Even if you choose to discredit the book, I’m making the argument that Japan had a lot of resources that made hunter-gatherer societies viable enough that they actually formed year-round settlements. That’s a claim I have yet to see someone dispute, as there is a bunch of archeological evidence backing it up.
- Comment on [deleted] 10 months ago:
Yes and no: the resources that made Japan very viable for hunter-gatherer societies are very different from the resources that make an area viable for agricultural societies.
Whereas agricultural societies value open areas and metal ore a lot, the jomon societies lived primarily off foraging and hunting in wooded areas. With the rise of agriculture, those areas largely disappeared, to the point where Japan was almost deforested.
Seafood is also something Japan had a huge abundance of, but like most of the world, they overfished their stocks.

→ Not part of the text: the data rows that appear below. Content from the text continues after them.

(** X16. The routes of the analytics never throw: the cheat-sheet route
    answers with the sheet, with 400 or with 500, the positive-EV route
    with 200 or with 500, the sports route with the answer of the feed
    client (the degraded one, or one without a warning) or with 500.  The cheat-sheet route refuses a sport or a
    market that is blank with 400 before anything is asked of the feed,
    and without a credential it sends the sheet with the warning of the
    feed.  The status an error carries is not passed on by these routes: a
    player-prop market asked of the positive-EV route with a configured
    feed is answered with 500 and the message of INVALID_MARKET, not with
    its 422. *)
Theorem analytics_routes_answer `{JsBuiltins} `{PositiveEVService} (w : World) :
  (forall q, exists r,
      fst (SportsToolsController.getCheatSheet q w) = Returned r
      /\ match r with
         | SportsToolsController.SheetRefused st _ => st = 400 \/ st = 500
         | SportsToolsController.SheetSent _ => True
         end)
  /\ (forall q, exists r,
        fst (SportsToolsController.getPositiveEV q w) = Returned r
        /\ (SportsToolsController.res_status r = 200
            \/ SportsToolsController.res_status r = 500))
  /\ (forall q,
        Str.trim (Str.or_else (SportsToolsController.cq_sport q) "") = "" ->
        SportsToolsController.getCheatSheet q w
        = (Returned (SportsToolsController.SheetRefused 400 "sport is required"), w))
  /\ (forall q,
        Str.trim (Str.or_else (SportsToolsController.cq_sport q) "") <> "" ->
        Str.trim (Str.or_else (SportsToolsController.cq_market q) "") = "" ->
        SportsToolsController.getCheatSheet q w
        = (Returned (SportsToolsController.SheetRefused 400 "market is required"), w))
  /\ (forall q,
        Str.trim (Str.or_else (SportsToolsController.cq_sport q) "") <> "" ->
        Str.trim (Str.or_else (SportsToolsController.cq_market q) "") <> "" ->
        OddsApiService.apiKeyOf (env w) = "" ->
        fst (SportsToolsController.getCheatSheet q w)
        = Returned (SportsToolsController.SheetSent
                      {| CheatSheetService.cs_data := [];
                         CheatSheetService.cs_remaining := Fin 0;
                         CheatSheetService.cs_warning :=
                           Some "ODDS_API_KEY not configured" |}))
  /\ (forall q,
        OddsApiService.apiKeyOf (env w) <> "" ->
        existsb OddsApiService.isPlayerPropMarket
          (SportsToolsController.csv
             (Str.or_else (SportsToolsController.q_markets q)
                          "h2h,spreads,totals")) = true ->
        fst (SportsToolsController.getPositiveEV q w)
        = Returned (OddsIngestionController.fail 500
                      (err_message OddsApiService.INVALID_MARKET))
        /\ err_status OddsApiService.INVALID_MARKET = Some 422)
  /\ (exists r,
        fst (SportsToolsController.getSports w) = Returned r
        /\ match r with
           | SportsToolsController.SportsRefused st _ => st = 500
           | SportsToolsController.SportsSent res =>
               warning res = None
               \/ res = OddsApiService.not_configured (PEvents [])
           end).
Proof.
  split; [intros q; apply getCheatSheet_returns|].
  split; [intros q; apply getPositiveEV_returns|].
  split; [|split; [|split; [|split]]]; cycle 4.
  { unfold SportsToolsController.getSports, try_catch, bind.
    pose proof (getSports_relays w) as Hrel. unfold relays_upstream in Hrel.
    destruct (OddsApiService.getSports w) as [[res|e] w1]; cbn [fst snd] in *.
    - eexists. split; [reflexivity|].
      destruct Hrel as [(_ & Hres & _)|(_ & Hw & _)];
        [right; exact Hres|left; exact Hw].
    - eexists. split; reflexivity. }
  - intros q Hs. unfold SportsToolsController.getCheatSheet, try_catch.
    cbv zeta. rewrite Hs. reflexivity.
  - intros q Hs Hm. apply nonempty_ne in Hs.
    unfold SportsToolsController.getCheatSheet, try_catch.
    cbv zeta. rewrite Hs, Hm. reflexivity.
  - intros q Hs Hm Hk. apply nonempty_ne in Hs. apply nonempty_ne in Hm.
    unfold SportsToolsController.getCheatSheet, try_catch.
    cbv zeta. rewrite Hs, Hm. cbn [negb]. unfold bind.
    match goal with
    | |- context [CheatSheetService.getPlayerPropsCheatSheet ?p w] =>
        pose proof (getPlayerPropsCheatSheet_degraded p w Hk) as Hdeg;
        destruct (CheatSheetService.getPlayerPropsCheatSheet p w) as [[sheet|e] w1]
    end; cbn [fst] in Hdeg; [|discriminate].
    injection Hdeg as ->. reflexivity.
  - intros q Hk Hm. split; [|reflexivity].
    unfold SportsToolsController.getPositiveEV, try_catch, bind. cbv zeta.
    match goal with
    | |- context [OddsApiService.getSportByKey ?k w] =>
        pose proof (getSportByKey_read_only k w) as (_ & _ & _ & Henv & _);
        pose proof (getSportByKey_returns k w) as Hret;
        destruct (OddsApiService.getSportByKey k w) as [[sp|e] w1]
    end; cbn [fst snd] in *.
    + rewrite <- Henv in Hk.
      match goal with
      | |- context [OddsApiService.getOdds ?p w1] =>
          pose proof (getOdds_invalid_market p w1 Hk Hm) as Hthrown;
          destruct (OddsApiService.getOdds p w1) as [[res|e] w2]
      end; cbn [fst] in Hthrown; [discriminate|].
      injection Hthrown as ->. reflexivity.
    + destruct Hret as [r Hr]. discriminate.
Qed.

Lemma analytics_routes_answer_witness :
  let w := Sample.fresh (Sample.env_serving [] 1700000000000 1) in
  let blank := {| SportsToolsController.cq_sport := Some "  ";
                  SportsToolsController.cq_market := Some "h2h";
                  SportsToolsController.cq_regions := None;
                  SportsToolsController.cq_oddsFormat := None;
                  SportsToolsController.cq_top := None |} in
  let props := {| SportsToolsController.q_sport := None;
                  SportsToolsController.q_region := None;
                  SportsToolsController.q_markets := Some "h2h, player_points";
                  SportsToolsController.q_oddsFormat := None |} in
  @SportsToolsController.getCheatSheet Sample.builtins blank w
  = (Returned (SportsToolsController.SheetRefused 400 "sport is required"), w)
  /\ SportsToolsController.res_status
       <$> returned (fst (@SportsToolsController.getPositiveEV
                            Sample.no_bets props w))
     = Some 500.
Proof.
  intros w blank props.
  destruct (@analytics_routes_answer Sample.builtins Sample.no_bets w)
    as (_ & _ & Hsport & _ & _ & Hev & _).
  split; [apply Hsport; reflexivity|].
  destruct (Hev props) as [Hrun _];
    [vm_compute; discriminate|vm_compute; reflexivity|].
  rewrite Hrun. reflexivity.
Defined.

(** ** Status and archive in numbers *)

Lemma fold_max_spec (l : list Z) (a : Z) :
  a <= fold_left Z.max l a
  /\ (forall x, x ∈ l -> x <= fold_left Z.max l a)
  /\ fold_left Z.max l a ∈ a :: l.
Proof.
  revert a. induction l as [|y l IH]; intros a; simpl.
  - split; [lia|]. split; [intros x Hx; inversion Hx|].
    apply elem_of_cons. left. reflexivity.
  - destruct (IH (Z.max a y)) as (Hge & Hall & Hin).
    split; [lia|]. split.
    + intros x Hx. apply elem_of_cons in Hx as [->|Hx]; [lia|apply Hall, Hx].
    + apply elem_of_cons in Hin as [Heq|Hin].
      * rewrite Heq. destruct (Z.max_spec a y) as [[_ ->]|[_ ->]].
        -- apply elem_of_cons. right. apply elem_of_cons. left. reflexivity.
        -- apply elem_of_cons. left. reflexivity.
      * apply elem_of_cons. right. apply elem_of_cons. right. exact Hin.
Qed.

For the “no” part: Resources like metal ore, coal, oil, waterfalls for hydropower, etc. do not make a hunter-gatherer society less viable, but can serve to make an already highly technologically developed society even more viable. The point being that although Japan had an abundance of resources making hunter-gatherer lifestyles much more viable than in most of the world, they can still lack in resources that are valuable to Iron Age and later societies.
The result is that
1: It took longer for agriculture to become a viable competitor against hunting/gathering in Japan.
2: Once agriculture was adopted, the resources in demand were not in high supply (as they weren’t there in there in the first place).
- Comment on [deleted] 10 months ago:
Yes: 300 BC is about 2500 years ago, which is roughly when the Jonson period ended.
My point was that the reason agriculture had not spread to japan yet wasn’t because they weren’t aware of it, but because Japan was so resource rich that it wasn’t able to compete as a lifestyle.
It’s well documented that the jomon culture traded with Korean farmers for centuries or even millennia before adopting agriculture themselves. This is an important reason for why they weren’t wiped out by disease when they came into contact with agricultural societies. Historical evidence also suggests that they were better fed than their agricultural neighbours in Korea and northern China in that period.
In short: The reason Japan started developing e.g. metalworking much later than their neighbours wasn’t a lack of resources, but an abundance of them. Which led them to not adopt agriculture before neighbouring societies had developed it sufficiently far to become competitive. Technology and social stratification typically follow once agriculture is adopted.
- Comment on [deleted] 10 months ago:
If memory serves me right, I’m talking about the Jomon period, which is the periode from about 10 000 years ago, up until about 2500 years ago, when the Yayoi period started. I believe the start of the Yayoi period is marked (among other things) by the spread of agriculture throughout Japan.
- Comment on [deleted] 10 months ago:
I think you’re missing a bit here: The Japanese were historically hunter-gatherer societies far longer than their mainland neighbours. The reason appears to be a large abundance of food and resources, to the point that the Japanese hunter-gatherer societies are believed to be some of (if not the) only hunter-gatherer societies that formed year-round stationary settlements, because they had enough resources to not be reliant on wandering, as other, nomadic societies had to.
Historians believe that the Japanese only converted to agriculture once rice strains and agricultural methods that were suitable for their climate had been developed in Korea for over a thousand years, because thats how long it took to make agriculture able to compete against the hunter-gatherer lifestyle in Japan, due to the vast amount of resources.